WHAT YOU SHOULD DO:
Print the lines that run from the line with "Definition last_char (s" to the line with "EmptyString => false", keeping both end lines, exactly as they appear in the entries below, and nothing else.

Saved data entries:
(** * Synthetic fraud-ring enrichment ([scripts/enrich_sample.py])

    A shallow embedding of the enrichment script: the helper functions, the
    baseline enrichment of the click table, the selection of hub IPs, the
    cluster builder, the per-cluster email pools, the override loop, the
    write of the output file and the summary printed after it.  The table is
    a pandas data frame, modelled as an ordered list of named columns; the
    global numpy generator is threaded explicitly through every draw; Python
    exceptions are explicit results; files are text, and what pandas reads
    from a text, what the standard output accepts and whether the disk takes
    a write belong to the environment of a run. *)

From Stdlib Require Import ZArith String Ascii List Lia Permutation.
From Stdlib Require Import Decimal DecimalString DecimalZ DecimalPos DecimalFacts DecimalN.
From stdpp Require Import base tactics option list gmap strings.

Open Scope Z_scope.

(** ** Python strings

    A Python [str] is modelled by a Rocq [string] whose characters are the
    code points below 256; [len] is [String.length], slices are
    [substring]-like prefixes and suffixes. *)

Module Py.

(** [s[:pos]] for [0 <= pos]. *)
Fixpoint prefix (pos : nat) (s : string) : string :=
  match pos, s with
  | S p, String c r => String c (prefix p r)
  | _, _ => EmptyString
  end.

(** [s[pos:]] for [0 <= pos]. *)
Fixpoint suffix (pos : nat) (s : string) : string :=
  match pos, s with
  | S p, String _ r => suffix p r
  | _, _ => s
  end.

(** [s[-k:]]: the last [k] characters (the whole string when it is shorter). *)
Definition last_chars (k : nat) (s : string) : string :=
  suffix (String.length s - k)%nat s.

(** [s[0]] and [s[-1]], when the string has them. *)
Definition first_char (s : string) : option ascii := String.get 0 s.
Definition last_char (s : string) : option ascii :=
  String.get (String.length s - 1) s.

(** [c in s] for a one-character [c]. *)
Fixpoint contains (c : ascii) (s : string) : bool :=
  match s with
  | EmptyString => false
  | String d r => if Ascii.eqb c d then true else contains c r
  end.

(** [s.count(c)]. *)
Fixpoint count (c : ascii) (s : string) : nat :=
  match s with
  | EmptyString => 0%nat
  | String d r => ((if Ascii.eqb c d then 1 else 0) + count c r)%nat
  end.

(** [s.replace(c, "")]. *)
Fixpoint remove (c : ascii) (s : string) : string :=
  match s with
  | EmptyString => EmptyString
  | String d r => if Ascii.eqb c d then remove c r else String d (remove c r)
  end.

(** [a[lo:hi]] on a list, for any two integers: a negative index counts
    from the end, and both are clamped to the list. *)
Definition clamp (len i : Z) : Z :=
  if (i <? 0)%Z then Z.max 0 (i + len) else Z.min i len.

Definition slice {A} (lo hi : Z) (a : list A) : list A :=
  let len := Z.of_nat (length a) in
  let l := clamp len lo in
  let h := clamp len hi in
  firstn (Z.to_nat (h - l)) (skipn (Z.to_nat l) a).

(** [str(n)] for an [int]. *)
Definition str_int (n : Z) : string := NilZero.string_of_int (Z.to_int n).

(** [s.zfill(w)] for a string of digits without sign. *)
Definition zfill (w : nat) (s : string) : string :=
  string_of_list_ascii (repeat "0"%char (w - String.length s)) +:+ s.

(** [f"{n:0wd}"]: sign first, then zero padding up to width [w]. *)
Definition fmt_0d (w : nat) (n : Z) : string :=
  if (n <? 0)%Z then String "-" (zfill (w - 1) (str_int (- n)))
  else zfill w (str_int n).

(** ["sep".join(parts)]. *)
Fixpoint join (sep : string) (parts : list string) : string :=
  match parts with
  | [] => EmptyString
  | [p] => p
  | p :: rest => p +:+ sep +:+ join sep rest
  end.

(** [s.encode()]: UTF-8 bytes of the code points below 256. *)
Definition encode_char (c : ascii) : list Z :=
  let n := Z.of_N (N_of_ascii c) in
  if (n <? 128)%Z then [n]
  else [Z.lor 192 (Z.shiftr n 6); Z.lor 128 (Z.land n 63)].

Fixpoint encode (s : string) : list Z :=
  match s with
  | EmptyString => []
  | String c r => encode_char c ++ encode r
  end.

Definition hex_digit (n : Z) : ascii :=
  match n with
  | 0 => "0" | 1 => "1" | 2 => "2" | 3 => "3" | 4 => "4" | 5 => "5"
  | 6 => "6" | 7 => "7" | 8 => "8" | 9 => "9" | 10 => "a" | 11 => "b"
  | 12 => "c" | 13 => "d" | 14 => "e" | _ => "f"
  end%char.

(** Two lower-case hex digits per byte, as [hexdigest] prints them. *)
Fixpoint hex_of_bytes (bs : list Z) : string :=
  match bs with
  | [] => EmptyString
  | b :: r => String (hex_digit (b / 16)) (String (hex_digit (b mod 16)) (hex_of_bytes r))
  end.

(** The integer a byte string denotes, most significant byte first:
    [int(hexdigest, 16)]. *)
Definition int_of_bytes (bs : list Z) : Z :=
  fold_left (fun acc b => acc * 256 + b) bs 0.

End Py.

(** ** hashlib

    [sha256] and [md5] over byte lists, 32-bit words as [Z] reduced modulo
    [2^32]. *)

Module Hashlib.

Definition w32 (x : Z) : Z := x mod 2 ^ 32.
Definition add32 (x y : Z) : Z := w32 (x + y).
Definition not32 (x : Z) : Z := Z.lxor x 4294967295.
Definition rotr (n x : Z) : Z := Z.lor (Z.shiftr x n) (w32 (Z.shiftl x (32 - n))).
Definition rotl (n x : Z) : Z := Z.lor (w32 (Z.shiftl x n)) (Z.shiftr x (32 - n)).

(** Groups of four bytes as words. *)
Fixpoint words_be (bs : list Z) : list Z :=
  match bs with
  | a :: b :: c :: d :: r => (((a * 256 + b) * 256 + c) * 256 + d) :: words_be r
  | _ => []
  end.

Fixpoint words_le (bs : list Z) : list Z :=
  match bs with
  | a :: b :: c :: d :: r => (((d * 256 + c) * 256 + b) * 256 + a) :: words_le r
  | _ => []
  end.

Definition bytes_be (n : nat) (x : Z) : list Z :=
  map (fun i => (x / 256 ^ Z.of_nat i) mod 256) (rev (seq 0 n)).

Definition bytes_le (n : nat) (x : Z) : list Z :=
  map (fun i => (x / 256 ^ Z.of_nat i) mod 256) (seq 0 n).

(** Padding: a [0x80] byte, zeros up to 56 modulo 64, then the bit length
    on eight bytes. *)
Definition pad_zeros (len : nat) : nat := ((119 - len mod 64) mod 64)%nat.

Definition pad (len_bytes : nat -> Z -> list Z) (msg : list Z) : list Z :=
  msg ++ [128] ++ repeat 0 (pad_zeros (length msg))
      ++ len_bytes 8%nat (8 * Z.of_nat (length msg)).

(** Cuts a padded message into blocks of 16 words. *)
Fixpoint blocks (fuel : nat) (ws : list Z) : list (list Z) :=
  match fuel, ws with
  | S f, _ :: _ => firstn 16 ws :: blocks f (skipn 16 ws)
  | _, _ => []
  end.

Module SHA256.

(** The round constants are the first 32 bits of the fractional parts of
    the cube roots of the first 64 primes, the initial state those of the
    square roots of the first 8. *)
Definition is_prime (n : nat) : bool :=
  forallb (fun d => negb (n mod d =? 0)%nat) (seq 2 (n - 2)).

Definition primes : list Z := map Z.of_nat (List.filter is_prime (seq 2 310)).

(** The largest [r] with [r ^ k <= n], found bit by bit from bit 40 down. *)
Definition iroot (k n : Z) : Z :=
  fold_left (fun r b => if (r + 2 ^ b) ^ k <=? n then r + 2 ^ b else r)
            (map Z.of_nat (rev (seq 0 41))) 0.

Definition K : list Z :=
  Eval vm_compute in map (fun p => w32 (iroot 3 (p * 2 ^ 96))) primes.

Definition H0 : list Z :=
  Eval vm_compute in map (fun p => w32 (iroot 2 (p * 2 ^ 64))) (firstn 8 primes).

Definition Ch (x y z : Z) : Z := Z.lxor (Z.land x y) (Z.land (not32 x) z).
Definition Maj (x y z : Z) : Z :=
  Z.lxor (Z.lxor (Z.land x y) (Z.land x z)) (Z.land y z).
Definition Sigma0 (x : Z) : Z := Z.lxor (Z.lxor (rotr 2 x) (rotr 13 x)) (rotr 22 x).
Definition Sigma1 (x : Z) : Z := Z.lxor (Z.lxor (rotr 6 x) (rotr 11 x)) (rotr 25 x).
Definition sigma0 (x : Z) : Z := Z.lxor (Z.lxor (rotr 7 x) (rotr 18 x)) (Z.shiftr x 3).
Definition sigma1 (x : Z) : Z := Z.lxor (Z.lxor (rotr 17 x) (rotr 19 x)) (Z.shiftr x 10).

(** The message schedule, newest word first while it is extended. *)
Fixpoint extend (k : nat) (r : list Z) : list Z :=
  match k with
  | O => r
  | S k' =>
      let w := add32 (add32 (sigma1 (nth 1 r 0)) (nth 6 r 0))
                     (add32 (sigma0 (nth 14 r 0)) (nth 15 r 0)) in
      extend k' (w :: r)
  end.

Definition schedule (block : list Z) : list Z := rev (extend 48 (rev block)).

Definition round (st : list Z) (kw : Z * Z) : list Z :=
  match st with
  | [a; b; c; d; e; f; g; h] =>
      let t1 := add32 (add32 (add32 h (Sigma1 e)) (add32 (Ch e f g) (fst kw))) (snd kw) in
      let t2 := add32 (Sigma0 a) (Maj a b c) in
      [add32 t1 t2; a; b; c; add32 d t1; e; f; g]
  | _ => st
  end.

Definition compress (h : list Z) (block : list Z) : list Z :=
  let st := fold_left round (combine K (schedule block)) h in
  map (fun p => add32 (fst p) (snd p)) (combine h st).

Definition digest (msg : list Z) : list Z :=
  let ws := words_be (pad bytes_be msg) in
  concat (map (bytes_be 4) (fold_left compress (blocks (length ws) ws) H0)).

End SHA256.

Module MD5.

Definition T : list Z :=
  [0xd76aa478; 0xe8c7b756; 0x242070db; 0xc1bdceee; 0xf57c0faf; 0x4787c62a;
   0xa8304613; 0xfd469501; 0x698098d8; 0x8b44f7af; 0xffff5bb1; 0x895cd7be;
   0x6b901122; 0xfd987193; 0xa679438e; 0x49b40821; 0xf61e2562; 0xc040b340;
   0x265e5a51; 0xe9b6c7aa; 0xd62f105d; 0x02441453; 0xd8a1e681; 0xe7d3fbc8;
   0x21e1cde6; 0xc33707d6; 0xf4d50d87; 0x455a14ed; 0xa9e3e905; 0xfcefa3f8;
   0x676f02d9; 0x8d2a4c8a; 0xfffa3942; 0x8771f681; 0x6d9d6122; 0xfde5380c;
   0xa4beea44; 0x4bdecfa9; 0xf6bb4b60; 0xbebfbc70; 0x289b7ec6; 0xeaa127fa;
   0xd4ef3085; 0x04881d05; 0xd9d4d039; 0xe6db99e5; 0x1fa27cf8; 0xc4ac5665;
   0xf4292244; 0x432aff97; 0xab9423a7; 0xfc93a039; 0x655b59c3; 0x8f0ccc92;
   0xffeff47d; 0x85845dd1; 0x6fa87e4f; 0xfe2ce6e0; 0xa3014314; 0x4e0811a1;
   0xf7537e82; 0xbd3af235; 0x2ad7d2bb; 0xeb86d391].

Definition shifts : list Z :=
  concat (map (fun row => row ++ row ++ row ++ row)
              [[7; 12; 17; 22]; [5; 9; 14; 20]; [4; 11; 16; 23]; [6; 10; 15; 21]]).

Definition init : list Z := [0x67452301; 0xefcdab89; 0x98badcfe; 0x10325476].

Definition step (block : list Z) (st : list Z) (i : nat) : list Z :=
  match st with
  | [a; b; c; d] =>
      let '(f, g) :=
        if (i <? 16)%nat then (Z.lor (Z.land b c) (Z.land (not32 b) d), i)
        else if (i <? 32)%nat then
          (Z.lor (Z.land d b) (Z.land (not32 d) c), ((5 * i + 1) mod 16)%nat)
        else if (i <? 48)%nat then
          (Z.lxor (Z.lxor b c) d, ((3 * i + 5) mod 16)%nat)
        else (Z.lxor c (Z.lor b (not32 d)), ((7 * i) mod 16)%nat) in
      let f' := add32 (add32 f a) (add32 (nth i T 0) (nth g block 0)) in
      [d; add32 b (rotl (nth i shifts 0) f'); b; c]
  | _ => st
  end.

Definition compress (h : list Z) (block : list Z) : list Z :=
  let st := fold_left (step block) (seq 0 64) h in
  map (fun p => add32 (fst p) (snd p)) (combine h st).

Definition digest (msg : list Z) : list Z :=
  let ws := words_le (pad bytes_le msg) in
  concat (map (bytes_le 4) (fold_left compress (blocks (length ws) ws) init)).

End MD5.

(** [hashlib.sha256(s.encode()).hexdigest()] read as a base-16 integer. *)
Definition sha256_int (s : string) : Z := Py.int_of_bytes (SHA256.digest (Py.encode s)).

(** [hashlib.md5(s.encode()).hexdigest()]. *)
Definition md5_hexdigest (s : string) : string := Py.hex_of_bytes (MD5.digest (Py.encode s)).

End Hashlib.

(** ** Floats

    The two float constants of the script multiply a row count.  A binary64
    value is a pair [(m, e)] standing for [m * 2^e]; the product with an
    integer is rounded to 53 bits, ties to even, as the hardware does. *)

Module Float.

(** The integer nearest to [p / q], ties to the even one ([0 < q]). *)
Definition round_half_even (p q : Z) : Z :=
  let d := p / q in
  let r := p mod q in
  if 2 * r <? q then d
  else if q <? 2 * r then d + 1
  else if Z.even d then d else d + 1.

COMPLETED TASK:
Definition last_char (s : string) : option ascii :=
  String.get (String.length s - 1) s.

(** [c in s] for a one-character [c]. *)
Fixpoint contains (c : ascii) (s : string) : bool :=
  match s with
  | EmptyString => false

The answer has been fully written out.